Mainframe Migration to Microsoft Azure with Intel Architecture on Your Terms.

Introduction
Mainframes are still in wide use today for business-critical applications in many industries. According to a 2021 survey by IBM, 71 percent of executives say mainframe-based applications are central to their business strategies. The applications most identified as running on mainframes were financial-management systems (93 percent), customer-transaction systems of record (73 percent), human resources (HR) systems (62 percent), and supply-chain-management systems of record (58 percent).1


“Today, 45 of the top 50 banks, 4 of the top 5 airlines, 7 of the top 10 global retailers, and 67 of the Fortune 100 companies leverage the mainframe as their core platform.”
— IBM1


While mainframes have been entrenched for decades, the last few years have seen tremendous growth in the newer model of cloud computing, including hybrid clouds and multiclouds. In one survey, 89 percent of global cloud decision makers said their organizations had multicloud strategies. In another survey, more than three quarters of IT professionals indicated that their organizations had deployed at least one application using a hybrid-cloud delivery model, and nearly half (46 percent) said that they had deployed multiple applications that way. Clearly the trend in modernizing data centers is toward creating private clouds and integrating with public clouds.
But what about mainframe modernization and the cloud? Can mainframe applications feasibly be migrated to the cloud? Are there opportunities to modernize mainframe workloads to take advantage of capabilities such as rapid code release and fast access to data that are hallmarks of cloud computing? What kind of effort would such modernization and cloud migration entail, and what might be the return on investment? Is such an effort as difficult and risky as it is sometimes perceived, or do the maturity and best practices of the cloud ecosystem address those perceived risks?

 

These are the kinds of questions that led Prowess to evaluate the options and resources available for mainframe-dependent companies to adopt alternative solutions. In this paper, we consider the case of Microsoft® Azure® as a potential destination for data and workloads currently on mainframes, and we also consider the ways in which the risks of such a migration might be mitigated.

 

Motivations to Modernize
The widespread migration to the cloud in recent years has been propelled largely by the promise of cost savings. But the migration has not always been well planned and well managed, with goals that are clearly defined up front. Surveys report that cloud spending is often wasted, and that cloud projects tend to run over budget. But that’s not because cloud projects are inherently wasteful; it’s because poor planning is common. Overall, the move to the cloud has more often than not resulted in cost savings. Accenture’s global survey of 4,000 global business and IT leaders found that nearly 65 percent of respondents saw 10 percent cost savings, on average, when moving to the cloud.

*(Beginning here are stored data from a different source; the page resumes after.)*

(** * validate_packages_config: filter and re-serialize PACKAGES_CONFIG

    A shallow embedding of [.github/scripts/validate_packages_config.py]
    and of the part of CPython's [tomllib] that reads back what the script
    writes, followed by the properties of the script.

    Python [str] is modelled by [string]: a character is an [ascii], i.e. a
    code point below 256.  Every character class the script or the parser
    tests (letters, digits, quote, backslash, control characters) lies in
    that range.

    Exceptions are outcomes: a built-in or a function of the script either
    returns or raises, and what [main] does not catch ends the run.  Two
    limits of the interpreter bear on the script.  The conversion between
    [int] and decimal text refuses more than [int_max_str_digits] digits,
    in [str] as in [int]: that limit is a parameter of the embedding.  The
    depth of the call stack is not: the interpreter raises [RecursionError]
    where [_toml_value] or the parser would call itself too deep, at a
    depth that depends on the caller, and the embedding leaves that
    exception out.  So a theorem that a call on a nested value returns
    takes a bound on the nesting ([max_nesting], far from the limit); the
    theorems about [main] take the document from [tomllib.loads], which
    has then parsed it within the limit, by calls nested deeper than those
    of [_toml_value] on the same value. *)

From Stdlib Require Import String Ascii List ZArith Lia Bool Arith.
From Stdlib Require Import Decimal DecimalString DecimalZ DecimalPos.
From Stdlib Require DecimalFacts.
Import ListNotations.

Set Warnings "-register-all".

Open Scope list_scope.
Open Scope string_scope.

(** ** Characters the code names *)

Definition dquote : ascii := "034"%char.
Definition backslash : ascii := "\"%char.
Definition newline : ascii := "010"%char.
Definition tab : ascii := "009"%char.
Definition carriage_return : ascii := "013"%char.

(** The one-character strings the script spells with an escape. *)
Definition s_dquote : string := String dquote "".
Definition s_backslash : string := String backslash "".
Definition s_newline : string := String newline "".

(** ** The interpreter *)

(** [sys.get_int_max_str_digits()]: the largest number of digits [str]
    writes for an [int] and [int] reads from a decimal text; 0 means no
    limit.  CPython starts with 4300 unless the environment or the command
    line sets another value, which is 0 or at least 640. *)
Class Interpreter : Type := { int_max_str_digits : nat }.

Definition cpython_default : Interpreter := {| int_max_str_digits := 4300 |}.

Definition no_digit_limit : Interpreter := {| int_max_str_digits := 0 |}.

(** What a call gives: the value it returns, or the class of the exception
    it raises. *)
Inductive result (A : Type) : Type :=
| Returns (a : A)
| Raises (exc : string).
Arguments Returns {A} a.
Arguments Raises {A} exc.

Definition rbind {A B} (m : result A) (k : A -> result B) : result B :=
  match m with
  | Returns a => k a
  | Raises exc => Raises exc
  end.

Declare Scope result_scope.
Delimit Scope result_scope with result.
Notation "x <- m ;; k" := (rbind m (fun x => k))
  (at level 61, m at next level, right associativity) : result_scope.

(** ** Python built-ins used by the script *)

Module Py.

(** [s.replace(old, new)] for a pattern [old] of one character, which is
    the only way the script calls it. *)
Fixpoint replace (old : ascii) (new : string) (s : string) : string :=
  match s with
  | EmptyString => EmptyString
  | String c rest =>
      if Ascii.eqb c old then new ++ replace old new rest
      else String c (replace old new rest)
  end.

(** [sep.join(parts)] *)
Fixpoint join (sep : string) (parts : list string) : string :=
  match parts with
  | [] => EmptyString
  | [p] => p
  | p :: rest => p ++ sep ++ join sep rest
  end.

(** The decimal text of an [int]: a minus sign for negative numbers, no
    leading zeros. *)
Definition decimal_text (n : Z) : string := NilZero.string_of_int (Z.to_int n).

(** The digits of [n], the sign not counted. *)
Definition digits (n : Z) : nat := String.length (decimal_text (Z.abs n)).

(** Whether the conversion limit lets [count] digits through. *)
Definition digits_allowed {I : Interpreter} (count : nat) : bool :=
  (int_max_str_digits =? 0)%nat || (count <=? int_max_str_digits)%nat.

(** [str(n)] for an [int]: its decimal text, or [ValueError] when it has
    more digits than the limit. *)
Definition str_int {I : Interpreter} (n : Z) : result string :=
  if digits_allowed (digits n) then Returns (decimal_text n)
  else Raises "ValueError".

(** What a generator expression hands to its consumer: the items in order,
    up to the first one whose computation raises. *)
Fixpoint collect {A} (items : list (result A)) : result (list A) :=
  match items with
  | [] => Returns []
  | Returns a :: rest =>
      match collect rest with
      | Returns l => Returns (a :: l)
      | Raises exc => Raises exc
      end
  | Raises exc :: _ => Raises exc
  end.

But companies chasing cost savings alone can miss out on the larger picture and find themselves at a competitive disadvantage to those who see the cloud as an opportunity to reinvent their businesses’ operating models. The cost savings are real, but the greater opportunity in modernization is as a launchpad for innovation and business-process improvement. Nowhere is this more the case than for mainframes, where the cost savings can be higher and modernization goes beyond an opportunity—failure to modernize can actually present a risk to the success of the business.
On one hand, the costs of operating on mainframes are notoriously high, not just for expensive hardware and complex software licensing agreements, but for real estate, power, and the costs of the specialized skills required to maintain such legacy systems. Therefore, the opportunity for potential cost savings from migrating workloads to the cloud can be correspondingly high.
On the other hand, the risk inherent in failing to modernize mainframe workloads is substantial. The business landscape is littered with companies that failed to modernize and create new business models, and that did not survive. But even short of a total collapse, failure to modernize can risk the success of a company’s individual line-of-business (LOB) units and can harm top-line revenue.
Businesses can benefit from modernizing or migrating their mainframe workloads to take advantage of cloud capabilities. Agile development and continuous-delivery processes can lead to greater flexibility and responsiveness and reduced development cycles. The ability to burst and scale on demand to virtually unlimited infrastructure resources can mean an end to the over-provisioning that typically occurs with mainframes because of imprecise capacity planning. Data that’s currently trapped in silos or even locked away on tape in vaults can become readily available for analysis, insights, and monetization through innovative new business opportunities.

 

Sources of Resistance and Misunderstanding

Given the strong case for change, what stops companies from moving forward with mainframe modernization and migration to the cloud? In short: inertia and fear.

 

Inertia is not uncommon in IT organizations that manage infrastructure. There is a natural tendency to stick with what works and keep doing things the way they have been done. But inertia in the mainframe world is extraordinarily strong, and it’s no wonder. Mainframes, the first business computers, have been around for seven decades. More to the point, a significant cohort of IT professionals have built their careers around mainframes for decades, and they are approaching retirement age—which is not a demographic keen to plunge into a major initiative to unseat the mainframe from its position of dominance.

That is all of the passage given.